Park Lucinda inside, immigration is a breeze, they scan my reciprocity barcode, and aduana once again don’t look concerned about my Guate plates, and we’re through in less than 30 minutes. Amazing. Maybe a new record, or tied with La Mesilla at Mexico/Guate.
And off we go.
But next comes the closest we’ve been to a trip-delaying trip to hospital since Mexico. Giving Lucinda a little gas at some point the rear goes a bit sideways. I’m surprised because although the surface is damp and we’re on the nearly useless but long-lasting Heidenau tires, nothing seems out of the ordinary. So I gently clutch/gear down, not trusting the brakes, to a halt and look down closely. The road surface is as polished as glass
The mist in the air is just enough, with the shiny road surface, to defeat the damn Heidenaus. A dutch rider lost his front and literally flipped it outside of Santiago just a month ago in similar conditions on Heidenaus. God, they’re evil. But what choice is there if you’re doing up to 8k between changes? Some people, on bikes not as greedy as Lucinda get 20k out of them…
I head off again, trying to ride in the least slick tracks on the road. But no, a mile further down, on a steep section, doing a reasonable speed Lucinda goes sideways and flips left/right violently for 100 feet before getting straight. Jesus, that would have been a big highside I think. I click my blinkers on and crawl downhill until the slick surface runs out, feeling like an idiot and cursing the tires.
We had some time to burn thanks to the quick border, so rode down to the shore.

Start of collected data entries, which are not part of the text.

Definition handlePointerOver (isActive : bool) : list Action :=
  StopPropagation :: (if negb isActive then [SetIsHovered true] else []).

Definition handlePointerOut : list Action :=
  [StopPropagation; SetIsHovered false].

Definition handlePointerDown : list Action :=
  [StopPropagation].

Definition handleClick (id : string) : list Action :=
  [StopPropagation; OnToggle id].

(** ** Rendered tree *)

(** The four handlers the mesh receives, as the closures of this render. *)
Record MeshHandlers : Type := mkHandlers {
  onPointerOver : list Action;
  onPointerOut : list Action;
  onPointerDown : list Action;
  onClick : list Action
}.

#[warnings="-register-all"]
Inductive Element : Type :=
| GroupEl (rotation : option (R * R * R)) (children : list Element)
| PrimitiveEl (object : FrameBox)
| MeshEl (position : R * R * R) (rotation : R * R * R) (map : string)
         (handlers : MeshHandlers) (children : list Element)
| PlaneGeometryEl (args : R * R)
| ChildrenEl.

(** What one call of the component function produces: the cursor flag given
    to [useCursor] and the returned tree. *)
Record Rendered : Type := mkRendered {
  cursorPointer : bool;
  tree : Element
}.

Definition BirthdayLove (b : FrameBox) (p : Props) (isHovered : bool) : Rendered :=
  mkRendered
    (isHovered || isActive p)
    (GroupEl None
       [GroupEl (Some (0.04, 0, 0))
          [PrimitiveEl b;
           MeshEl (imagePosition b p) (0.435, PI, 0) (image p)
             (mkHandlers (handlePointerOver (isActive p)) handlePointerOut
                         handlePointerDown (handleClick (id p)))
             [PlaneGeometryEl (imageWidth b p, imageHeight b p)];
           ChildrenEl]]).

(** ** Hooks *)

(** One entry of a dependency array. *)
Inductive Dep : Type :=
| DepRef (r : Ref)
| DepBool (b : bool).

(** [Object.is] on dependency entries. *)
Definition depIs (a b : Dep) : bool :=
  match a, b with
  | DepRef r1, DepRef r2 => Nat.eqb r1 r2
  | DepBool b1, DepBool b2 => Bool.eqb b1 b2
  | _, _ => false
  end.

Fixpoint depsEqual (prev next : list Dep) : bool :=
  match prev, next with
  | [], [] => true
  | a :: prev', b :: next' => depIs a b && depsEqual prev' next'
  | _, _ => false
  end.

Record MemoCell (A : Type) : Type := mkMemo {
  memoDeps : list Dep;
  memoValue : Obj A
}.
Arguments mkMemo {A} _ _.
Arguments memoDeps {A} _.
Arguments memoValue {A} _.

(** [useMemo(create, deps)]: the cached object is kept while the
    dependencies are the same; otherwise [create] runs and its result is a
    new object, allocated at [next]. *)
Definition useMemo {A : Type} (cell : option (MemoCell A)) (create : unit -> A)
    (deps : list Dep) (next : Ref) : MemoCell A * Ref :=
  match cell with
  | Some c =>
      if depsEqual (memoDeps c) deps then (c, next)
      else (mkMemo deps (mkObj next (create tt)), S next)
  | None => (mkMemo deps (mkObj next (create tt)), S next)
  end.

(** Whether [useEffect(effect, deps)] runs its effect after this render. *)
Definition effectFires (prev : option (list Dep)) (deps : list Dep) : bool :=
  match prev with
  | Some d => negb (depsEqual d deps)
  | None => true
  end.

(** ** The mounted component *)

Record Instance : Type := mkInstance {
  props : Props;
  isHovered : bool;
  groupRef : option Group;
  defaultPosition : MemoCell Vector3.t;
  defaultQuaternion : MemoCell Quaternion.t;
  poseEffectDeps : list Dep;
  hoverEffectDeps : list Dep;
  tmpPosition : Vector3.t;
  tmpQuaternion : Quaternion.t;
  tmpDirection : Vector3.t;
  heapNext : Ref
}.

Definition set_props (v : Props) (s : Instance) : Instance :=
  mkInstance v (isHovered s) (groupRef s) (defaultPosition s)
    (defaultQuaternion s) (poseEffectDeps s) (hoverEffectDeps s)
    (tmpPosition s) (tmpQuaternion s) (tmpDirection s) (heapNext s).

Definition set_isHovered (v : bool) (s : Instance) : Instance :=
  mkInstance (props s) v (groupRef s) (defaultPosition s)
    (defaultQuaternion s) (poseEffectDeps s) (hoverEffectDeps s)
    (tmpPosition s) (tmpQuaternion s) (tmpDirection s) (heapNext s).

Definition set_groupRef (v : option Group) (s : Instance) : Instance :=
  mkInstance (props s) (isHovered s) v (defaultPosition s)
    (defaultQuaternion s) (poseEffectDeps s) (hoverEffectDeps s)
    (tmpPosition s) (tmpQuaternion s) (tmpDirection s) (heapNext s).

Definition set_tmpPosition (v : Vector3.t) (s : Instance) : Instance :=
  mkInstance (props s) (isHovered s) (groupRef s) (defaultPosition s)
    (defaultQuaternion s) (poseEffectDeps s) (hoverEffectDeps s)
    v (tmpQuaternion s) (tmpDirection s) (heapNext s).

Definition set_tmpQuaternion (v : Quaternion.t) (s : Instance) : Instance :=
  mkInstance (props s) (isHovered s) (groupRef s) (defaultPosition s)
    (defaultQuaternion s) (poseEffectDeps s) (hoverEffectDeps s)
    (tmpPosition s) v (tmpDirection s) (heapNext s).

Definition set_tmpDirection (v : Vector3.t) (s : Instance) : Instance :=
  mkInstance (props s) (isHovered s) (groupRef s) (defaultPosition s)
    (defaultQuaternion s) (poseEffectDeps s) (hoverEffectDeps s)
    (tmpPosition s) (tmpQuaternion s) v (heapNext s).

(** [cameraOffset]: created once, only ever read. *)
Definition cameraOffset : Vector3.t := Vector3.new 0 (-0.05) 0.

(** The effect on [[defaultPosition, defaultQuaternion]]. *)
Definition poseEffect (defaultPosition : Vector3.t)
    (defaultQuaternion : Quaternion.t) (current : option Group) : option Group :=
  match current with
  | None => None
  | Some group =>
      Some (mkGroup (Vector3.copy (position group) defaultPosition)
                    (Quaternion.copy (quaternion group) defaultQuaternion))
  end.

(** The effect on [[isActive]]: the value of [isHovered] it leaves. *)
Definition hoverEffect (isActive isHovered : bool) : bool :=
  if negb isActive then false else isHovered.

(** [1 - Math.exp(-delta * 12)] and [1 - Math.exp(-delta * 10)] read in
    exact real arithmetic; [lerpAlpha64] and [slerpAlpha64] below are the
    values binary64 gives them. *)
Definition lerpAlpha (delta : R) : R := 1 - exp (- delta * 12).
Definition slerpAlpha (delta : R) : R := 1 - exp (- delta * 10).

(** The active branch of the frame callback, statement by statement. *)
Definition activeTarget (camera : Camera) (s : Instance) : Instance :=
  let s := set_tmpPosition (Vector3.copy (tmpPosition s) (cameraPosition camera)) s in
  let s := set_tmpDirection (getWorldDirection camera (tmpDirection s)) s in
  let s := set_tmpDirection (Vector3.copy (tmpDirection s) (tmpDirection s)) s in
  let s := set_tmpDirection (Vector3.multiplyScalar (tmpDirection s) CAMERA_DISTANCE) s in
  let s := set_tmpPosition (Vector3.add (tmpPosition s) (tmpDirection s)) s in
  let s := set_tmpPosition (Vector3.add (tmpPosition s) cameraOffset) s in
  if Rlt_dec (Vector3.y (tmpPosition s)) CAMERA_Y_FLOOR
  then set_tmpPosition (Vector3.setY (tmpPosition s) CAMERA_Y_FLOOR) s
  else s.

(** The inactive branch of the frame callback. *)
Definition tableTarget (s : Instance) : Instance :=
  let s := set_tmpPosition
             (Vector3.copy (tmpPosition s) (val (memoValue (defaultPosition s)))) s in
  let s := if isHovered s
           then set_tmpPosition
                  (Vector3.setY (tmpPosition s)
                     (Vector3.y (tmpPosition s) + HOVER_LIFT)) s
           else s in
  set_tmpQuaternion
    (Quaternion.copy (tmpQuaternion s) (val (memoValue (defaultQuaternion s)))) s.

Inductive Event : Type := PointerOver | PointerOut | PointerDown | Click.

Inductive Step : Type :=
| Render (p : Props)
| Pointer (e : Event)
| Frame (camera : Camera) (delta : R).

(** ** Binary64 arithmetic

    The blend factors are computed in binary64.  [round64] is rounding to
    the nearest binary64 number, ties to even, on the reals: 53
    significant bits, with the exponent left unbounded (overflow and
    gradual underflow play no part at the magnitudes used below). *)







(** ** The picture material *)

(** [new MeshStandardMaterial({ map, roughness, metalness, side })]; [map]
    is the identity of the texture object. *)
Record Material : Type := mkMaterial {
  materialMap : Ref;
  roughness : R;
  metalness : R;
  doubleSide : bool
}.

Definition createPictureMaterial (pictureTexture : Ref) (_ : unit) : Material :=
  mkMaterial pictureTexture 0.08 0 true.

(** The hooks that own the material: the memo cell on [[pictureTexture]]
    and the effect on [[pictureMaterial]], whose cleanup disposes the
    material its closure captured.  [disposed] lists the materials disposed
    so far, latest first; [dropped] lists the materials made by renders
    whose result React threw away, which no hook refers to. *)
Record MaterialHooks : Type := mkMaterialHooks {
  pictureMaterial : MemoCell Material;
  disposeEffectDeps : list Dep;
  pendingDispose : Ref;
  disposed : list Ref;
  dropped : list Ref;
  materialNext : Ref
}.

(** A render after the mount: React either commits it, or runs the
    component function and discards the result (a second StrictMode
    invocation, an interrupted or suspended render). *)
Inductive MaterialRender : Type :=
| Committed (pictureTexture : Ref)
| Discarded (pictureTexture : Ref).

(** First committed render with the texture [useTexture(image)] returned,
    after [discardedBefore] renders that were thrown away; each of those
    ran the [useMemo] factory. *)
Definition mountMaterial (pictureTexture : Ref) (discardedBefore : nat)
  : MaterialHooks :=
  let '(material, n) :=
    useMemo None (createPictureMaterial pictureTexture)
      [DepRef pictureTexture] discardedBefore in
  mkMaterialHooks material [DepRef (ident (memoValue material))]
    (ident (memoValue material)) [] (seq 0 discardedBefore) n.

(** A committed render: when the effect's dependency changed, the cleanup
    of its previous run is called before the effect runs again. *)
Definition rerenderMaterial (h : MaterialHooks) (pictureTexture : Ref)
  : MaterialHooks :=
  let '(material, n) :=
    useMemo (Some (pictureMaterial h)) (createPictureMaterial pictureTexture)
      [DepRef pictureTexture] (materialNext h) in
  let deps := [DepRef (ident (memoValue material))] in
  if effectFires (Some (disposeEffectDeps h)) deps
  then mkMaterialHooks material deps (ident (memoValue material))
         (pendingDispose h :: disposed h) (dropped h) n
  else mkMaterialHooks material deps (pendingDispose h) (disposed h)
         (dropped h) n.

(** A discarded render: [useMemo] runs against the committed cell, so the
    factory makes a material when the texture differs from the committed
    one; nothing is committed and no effect or cleanup runs. *)
Definition discardedRenderMaterial (h : MaterialHooks) (pictureTexture : Ref)
  : MaterialHooks :=
  let '(material, n) :=
    useMemo (Some (pictureMaterial h)) (createPictureMaterial pictureTexture)
      [DepRef pictureTexture] (materialNext h) in
  mkMaterialHooks (pictureMaterial h) (disposeEffectDeps h) (pendingDispose h)
    (disposed h)
    (if Nat.eqb n (materialNext h) then dropped h
     else ident (memoValue material) :: dropped h)
    n.

Definition renderMaterial (h : MaterialHooks) (r : MaterialRender)
  : MaterialHooks :=
  match r with
  | Committed pictureTexture => rerenderMaterial h pictureTexture
  | Discarded pictureTexture => discardedRenderMaterial h pictureTexture
  end.

(** Unmount calls the pending cleanup; the result is every material
    disposed over the component's life. *)
Definition unmountMaterial (h : MaterialHooks) : list Ref :=
  pendingDispose h :: disposed h.

(** The hooks after a mount and the renders of [renders]. *)
Definition runMaterial (pictureTexture : Ref) (discardedBefore : nat)
    (renders : list MaterialRender) : MaterialHooks :=
  fold_left renderMaterial renders
    (mountMaterial pictureTexture discardedBefore).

Then we head off to meet Santiago, a friend of Helge’s, who I emailed a couple of weeks earlier about storing my bike. I’m early and bump into this guy, Diego, on a very cool older Suzuki 800, a huge bike for Argentina. Wow what a beautiful bike. By luck he’s a riding partner of Santiago’s
He’s a long distance rider and follows the community on the web. He’s also got a bit of a crush (along with every other rider on the planet) on Anna Grechiskina. She’s got I have a dream tattooed the length of her forearm: her dream is to solo from her native Ukraine around the world on a KTM 990. She’s currently in Asia sorting out some problems. OK, here’s why her site has more daily hits than everybody else’s combined
Christ, I’ve lost my train of thought.
When I emailed Santiago asking if he knew of a safe home for Lucinda while I flew back to Canada, he said no problem, he could do that. So imagine my horror when I met him at his home and he told me to ride the bike around back of his house, ride across the lawn, up an embankment onto his deck and through double doors into his kitchen/dining room. In his kitchen for nearly two weeks? Well to make a long story short he strongly insisted and I hoped the gift I brought back from Canada for him and Mery was sufficient. They were generous to an extreme.